Look through the entries that follow and return each line that has the string "Lemma".

[Records from a dataset]
########

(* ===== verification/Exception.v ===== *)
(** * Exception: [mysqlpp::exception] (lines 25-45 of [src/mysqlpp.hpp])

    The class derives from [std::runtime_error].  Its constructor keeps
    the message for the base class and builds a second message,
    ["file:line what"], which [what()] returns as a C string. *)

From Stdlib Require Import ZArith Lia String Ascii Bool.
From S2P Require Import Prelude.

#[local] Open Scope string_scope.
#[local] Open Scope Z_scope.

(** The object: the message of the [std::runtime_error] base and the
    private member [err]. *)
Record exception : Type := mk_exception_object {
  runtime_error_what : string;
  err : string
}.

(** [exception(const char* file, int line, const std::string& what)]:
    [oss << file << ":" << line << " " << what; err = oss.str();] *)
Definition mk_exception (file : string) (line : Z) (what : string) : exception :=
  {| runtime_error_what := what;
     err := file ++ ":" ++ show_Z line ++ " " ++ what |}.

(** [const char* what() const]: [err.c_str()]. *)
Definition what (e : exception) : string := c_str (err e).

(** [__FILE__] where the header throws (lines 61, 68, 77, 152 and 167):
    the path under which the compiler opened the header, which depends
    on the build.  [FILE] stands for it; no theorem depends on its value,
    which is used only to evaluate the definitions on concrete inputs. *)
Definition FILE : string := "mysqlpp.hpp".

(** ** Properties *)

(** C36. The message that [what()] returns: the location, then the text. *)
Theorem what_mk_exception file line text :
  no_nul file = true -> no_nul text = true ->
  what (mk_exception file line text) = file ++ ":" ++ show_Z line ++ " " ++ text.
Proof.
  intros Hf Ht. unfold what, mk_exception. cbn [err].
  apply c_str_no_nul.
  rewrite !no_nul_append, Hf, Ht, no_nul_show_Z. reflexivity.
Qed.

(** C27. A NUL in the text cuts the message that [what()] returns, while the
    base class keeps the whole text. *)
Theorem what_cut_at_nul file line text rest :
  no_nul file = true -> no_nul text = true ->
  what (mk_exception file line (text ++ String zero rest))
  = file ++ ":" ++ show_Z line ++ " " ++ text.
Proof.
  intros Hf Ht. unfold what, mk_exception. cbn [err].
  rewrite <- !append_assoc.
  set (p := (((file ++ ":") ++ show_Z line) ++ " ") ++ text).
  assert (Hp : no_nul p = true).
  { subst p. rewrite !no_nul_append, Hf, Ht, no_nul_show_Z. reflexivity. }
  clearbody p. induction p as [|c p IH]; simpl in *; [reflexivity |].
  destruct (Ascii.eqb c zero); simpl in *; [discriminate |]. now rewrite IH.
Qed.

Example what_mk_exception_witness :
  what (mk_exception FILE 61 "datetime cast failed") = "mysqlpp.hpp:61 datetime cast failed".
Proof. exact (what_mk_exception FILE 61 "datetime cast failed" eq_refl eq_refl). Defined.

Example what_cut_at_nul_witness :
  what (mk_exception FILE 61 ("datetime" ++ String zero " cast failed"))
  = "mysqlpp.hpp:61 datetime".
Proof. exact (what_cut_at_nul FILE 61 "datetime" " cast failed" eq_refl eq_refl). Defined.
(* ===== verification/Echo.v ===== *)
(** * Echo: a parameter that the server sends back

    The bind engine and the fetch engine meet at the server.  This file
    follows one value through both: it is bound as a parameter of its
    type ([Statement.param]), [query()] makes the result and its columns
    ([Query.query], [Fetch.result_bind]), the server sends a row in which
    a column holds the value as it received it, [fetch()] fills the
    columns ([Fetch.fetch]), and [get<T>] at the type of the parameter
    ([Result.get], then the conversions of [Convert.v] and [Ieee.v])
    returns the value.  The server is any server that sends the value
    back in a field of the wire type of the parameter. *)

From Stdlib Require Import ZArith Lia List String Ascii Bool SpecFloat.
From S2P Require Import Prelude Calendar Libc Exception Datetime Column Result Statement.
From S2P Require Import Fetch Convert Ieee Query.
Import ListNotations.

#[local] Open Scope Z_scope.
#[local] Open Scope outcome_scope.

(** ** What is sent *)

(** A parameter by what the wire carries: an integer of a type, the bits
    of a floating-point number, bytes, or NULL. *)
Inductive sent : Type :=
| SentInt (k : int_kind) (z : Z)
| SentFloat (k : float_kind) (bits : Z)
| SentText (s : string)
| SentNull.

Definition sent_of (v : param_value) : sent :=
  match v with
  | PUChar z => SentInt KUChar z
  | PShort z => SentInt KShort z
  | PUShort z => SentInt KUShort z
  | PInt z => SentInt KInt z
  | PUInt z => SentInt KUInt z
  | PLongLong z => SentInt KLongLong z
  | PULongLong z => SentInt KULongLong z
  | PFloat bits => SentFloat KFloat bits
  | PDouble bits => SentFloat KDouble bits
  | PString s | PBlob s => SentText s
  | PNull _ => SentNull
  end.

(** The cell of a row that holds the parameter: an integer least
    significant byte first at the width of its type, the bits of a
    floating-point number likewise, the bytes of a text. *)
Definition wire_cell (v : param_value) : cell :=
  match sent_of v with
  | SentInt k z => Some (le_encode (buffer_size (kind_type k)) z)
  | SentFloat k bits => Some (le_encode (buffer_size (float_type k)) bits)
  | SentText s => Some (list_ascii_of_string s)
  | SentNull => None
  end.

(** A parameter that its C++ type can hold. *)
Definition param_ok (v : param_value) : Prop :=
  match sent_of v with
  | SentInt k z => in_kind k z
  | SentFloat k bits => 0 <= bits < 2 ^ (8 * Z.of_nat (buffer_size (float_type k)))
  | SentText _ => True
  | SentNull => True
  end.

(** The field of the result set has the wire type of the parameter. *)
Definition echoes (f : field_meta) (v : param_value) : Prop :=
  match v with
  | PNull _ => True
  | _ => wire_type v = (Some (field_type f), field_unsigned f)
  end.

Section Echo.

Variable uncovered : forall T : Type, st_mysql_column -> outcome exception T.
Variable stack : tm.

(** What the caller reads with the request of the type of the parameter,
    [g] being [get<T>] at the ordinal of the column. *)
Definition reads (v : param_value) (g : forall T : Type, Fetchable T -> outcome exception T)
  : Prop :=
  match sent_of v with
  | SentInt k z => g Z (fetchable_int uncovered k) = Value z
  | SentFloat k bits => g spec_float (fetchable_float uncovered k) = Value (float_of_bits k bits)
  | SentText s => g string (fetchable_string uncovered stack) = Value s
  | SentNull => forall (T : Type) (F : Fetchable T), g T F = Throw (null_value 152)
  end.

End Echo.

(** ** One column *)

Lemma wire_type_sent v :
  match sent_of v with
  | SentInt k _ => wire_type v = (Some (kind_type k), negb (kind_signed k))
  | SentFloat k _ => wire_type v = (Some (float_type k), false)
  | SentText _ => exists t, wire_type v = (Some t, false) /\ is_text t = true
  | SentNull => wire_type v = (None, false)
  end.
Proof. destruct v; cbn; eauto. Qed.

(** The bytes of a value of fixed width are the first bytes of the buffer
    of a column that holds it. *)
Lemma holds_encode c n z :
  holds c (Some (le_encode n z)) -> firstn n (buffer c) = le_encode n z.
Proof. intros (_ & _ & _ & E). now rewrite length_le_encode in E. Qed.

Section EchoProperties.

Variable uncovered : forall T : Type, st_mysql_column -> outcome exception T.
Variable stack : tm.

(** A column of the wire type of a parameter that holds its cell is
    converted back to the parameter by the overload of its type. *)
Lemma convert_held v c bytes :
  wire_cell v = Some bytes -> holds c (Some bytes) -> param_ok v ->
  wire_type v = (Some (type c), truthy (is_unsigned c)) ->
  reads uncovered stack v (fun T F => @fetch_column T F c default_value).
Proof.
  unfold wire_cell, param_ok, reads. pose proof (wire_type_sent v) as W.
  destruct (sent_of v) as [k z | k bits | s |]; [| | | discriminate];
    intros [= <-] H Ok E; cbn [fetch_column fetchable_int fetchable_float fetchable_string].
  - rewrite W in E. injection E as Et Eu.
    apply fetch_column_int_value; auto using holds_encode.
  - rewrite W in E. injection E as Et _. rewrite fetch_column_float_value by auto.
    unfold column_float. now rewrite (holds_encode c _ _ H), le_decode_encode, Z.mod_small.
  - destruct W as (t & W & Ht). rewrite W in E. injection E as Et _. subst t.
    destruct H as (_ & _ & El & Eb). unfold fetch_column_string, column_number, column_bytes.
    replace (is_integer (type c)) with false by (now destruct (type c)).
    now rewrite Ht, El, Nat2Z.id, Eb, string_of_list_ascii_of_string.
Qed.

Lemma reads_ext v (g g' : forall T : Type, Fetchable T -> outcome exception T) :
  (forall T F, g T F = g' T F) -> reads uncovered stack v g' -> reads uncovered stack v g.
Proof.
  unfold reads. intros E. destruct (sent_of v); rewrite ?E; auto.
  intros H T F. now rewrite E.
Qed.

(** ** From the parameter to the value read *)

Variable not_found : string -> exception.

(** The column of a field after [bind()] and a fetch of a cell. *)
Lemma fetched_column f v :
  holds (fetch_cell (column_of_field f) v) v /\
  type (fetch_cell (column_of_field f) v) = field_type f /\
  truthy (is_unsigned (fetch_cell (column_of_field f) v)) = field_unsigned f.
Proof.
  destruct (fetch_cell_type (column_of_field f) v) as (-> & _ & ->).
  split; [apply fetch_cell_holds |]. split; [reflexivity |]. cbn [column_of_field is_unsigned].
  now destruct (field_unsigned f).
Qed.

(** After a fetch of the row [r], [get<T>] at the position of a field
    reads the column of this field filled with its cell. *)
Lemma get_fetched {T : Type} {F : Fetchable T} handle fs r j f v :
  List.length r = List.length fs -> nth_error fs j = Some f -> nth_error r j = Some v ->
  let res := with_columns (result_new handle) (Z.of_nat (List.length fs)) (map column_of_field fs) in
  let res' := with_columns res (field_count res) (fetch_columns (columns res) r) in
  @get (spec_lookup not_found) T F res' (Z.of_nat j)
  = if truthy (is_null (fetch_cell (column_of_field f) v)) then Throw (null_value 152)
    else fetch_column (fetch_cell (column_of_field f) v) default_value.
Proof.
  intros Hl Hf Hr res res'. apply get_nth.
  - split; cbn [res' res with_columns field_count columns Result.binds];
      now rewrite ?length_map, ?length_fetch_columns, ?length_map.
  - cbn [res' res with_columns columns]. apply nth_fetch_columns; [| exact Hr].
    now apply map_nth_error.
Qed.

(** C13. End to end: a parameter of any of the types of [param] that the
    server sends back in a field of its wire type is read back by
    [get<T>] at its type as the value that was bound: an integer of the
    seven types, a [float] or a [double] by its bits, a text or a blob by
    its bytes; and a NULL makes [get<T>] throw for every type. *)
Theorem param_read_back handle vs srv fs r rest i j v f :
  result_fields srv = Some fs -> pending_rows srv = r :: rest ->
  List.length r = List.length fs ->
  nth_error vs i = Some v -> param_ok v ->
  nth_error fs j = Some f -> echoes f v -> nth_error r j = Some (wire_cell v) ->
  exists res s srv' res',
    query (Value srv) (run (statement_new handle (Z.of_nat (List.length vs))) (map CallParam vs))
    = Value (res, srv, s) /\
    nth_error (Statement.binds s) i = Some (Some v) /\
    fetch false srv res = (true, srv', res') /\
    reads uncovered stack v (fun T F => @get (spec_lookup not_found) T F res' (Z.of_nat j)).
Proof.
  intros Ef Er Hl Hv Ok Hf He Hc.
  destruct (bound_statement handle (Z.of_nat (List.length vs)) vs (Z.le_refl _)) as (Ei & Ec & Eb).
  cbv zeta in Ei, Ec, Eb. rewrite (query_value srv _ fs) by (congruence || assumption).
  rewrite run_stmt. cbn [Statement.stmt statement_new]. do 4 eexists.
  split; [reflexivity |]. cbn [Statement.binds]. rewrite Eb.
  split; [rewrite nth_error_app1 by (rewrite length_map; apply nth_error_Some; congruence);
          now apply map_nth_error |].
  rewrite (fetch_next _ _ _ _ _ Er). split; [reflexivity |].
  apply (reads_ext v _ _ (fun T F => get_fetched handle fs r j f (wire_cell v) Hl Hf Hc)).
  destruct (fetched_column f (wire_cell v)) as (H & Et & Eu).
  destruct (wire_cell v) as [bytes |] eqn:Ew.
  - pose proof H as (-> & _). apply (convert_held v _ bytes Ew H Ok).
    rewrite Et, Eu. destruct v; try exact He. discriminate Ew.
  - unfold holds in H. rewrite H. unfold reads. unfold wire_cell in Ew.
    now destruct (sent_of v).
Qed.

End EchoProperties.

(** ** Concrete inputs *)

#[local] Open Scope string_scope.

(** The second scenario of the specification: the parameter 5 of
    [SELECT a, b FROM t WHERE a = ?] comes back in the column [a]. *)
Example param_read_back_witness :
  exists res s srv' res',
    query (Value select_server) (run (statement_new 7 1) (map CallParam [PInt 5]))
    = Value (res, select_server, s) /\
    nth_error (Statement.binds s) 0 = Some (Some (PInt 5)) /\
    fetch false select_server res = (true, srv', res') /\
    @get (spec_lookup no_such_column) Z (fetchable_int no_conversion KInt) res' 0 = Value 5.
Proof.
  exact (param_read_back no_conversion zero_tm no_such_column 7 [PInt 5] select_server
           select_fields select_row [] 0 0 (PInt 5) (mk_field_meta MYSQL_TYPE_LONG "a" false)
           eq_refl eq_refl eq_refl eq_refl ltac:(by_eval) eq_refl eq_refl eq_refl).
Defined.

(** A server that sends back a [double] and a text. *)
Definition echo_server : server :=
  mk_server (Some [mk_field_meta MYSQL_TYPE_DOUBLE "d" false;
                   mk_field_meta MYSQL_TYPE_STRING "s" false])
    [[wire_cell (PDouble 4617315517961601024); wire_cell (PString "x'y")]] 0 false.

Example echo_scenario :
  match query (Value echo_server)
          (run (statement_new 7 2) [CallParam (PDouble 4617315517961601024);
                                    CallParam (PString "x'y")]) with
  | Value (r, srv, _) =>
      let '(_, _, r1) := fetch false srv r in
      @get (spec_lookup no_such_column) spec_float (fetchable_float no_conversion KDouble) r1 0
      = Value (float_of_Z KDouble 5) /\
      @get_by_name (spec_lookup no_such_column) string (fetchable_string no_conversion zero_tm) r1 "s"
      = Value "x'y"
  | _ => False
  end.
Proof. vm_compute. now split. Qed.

########

**YOUR RESPONSE:**
Lemma wire_type_sent v :
Lemma holds_encode c n z :
Lemma convert_held v c bytes :
Lemma reads_ext v (g g' : forall T : Type, Fetchable T -> outcome exception T) :
Lemma fetched_column f v :
Lemma get_fetched {T : Type} {F : Fetchable T} handle fs r j f v :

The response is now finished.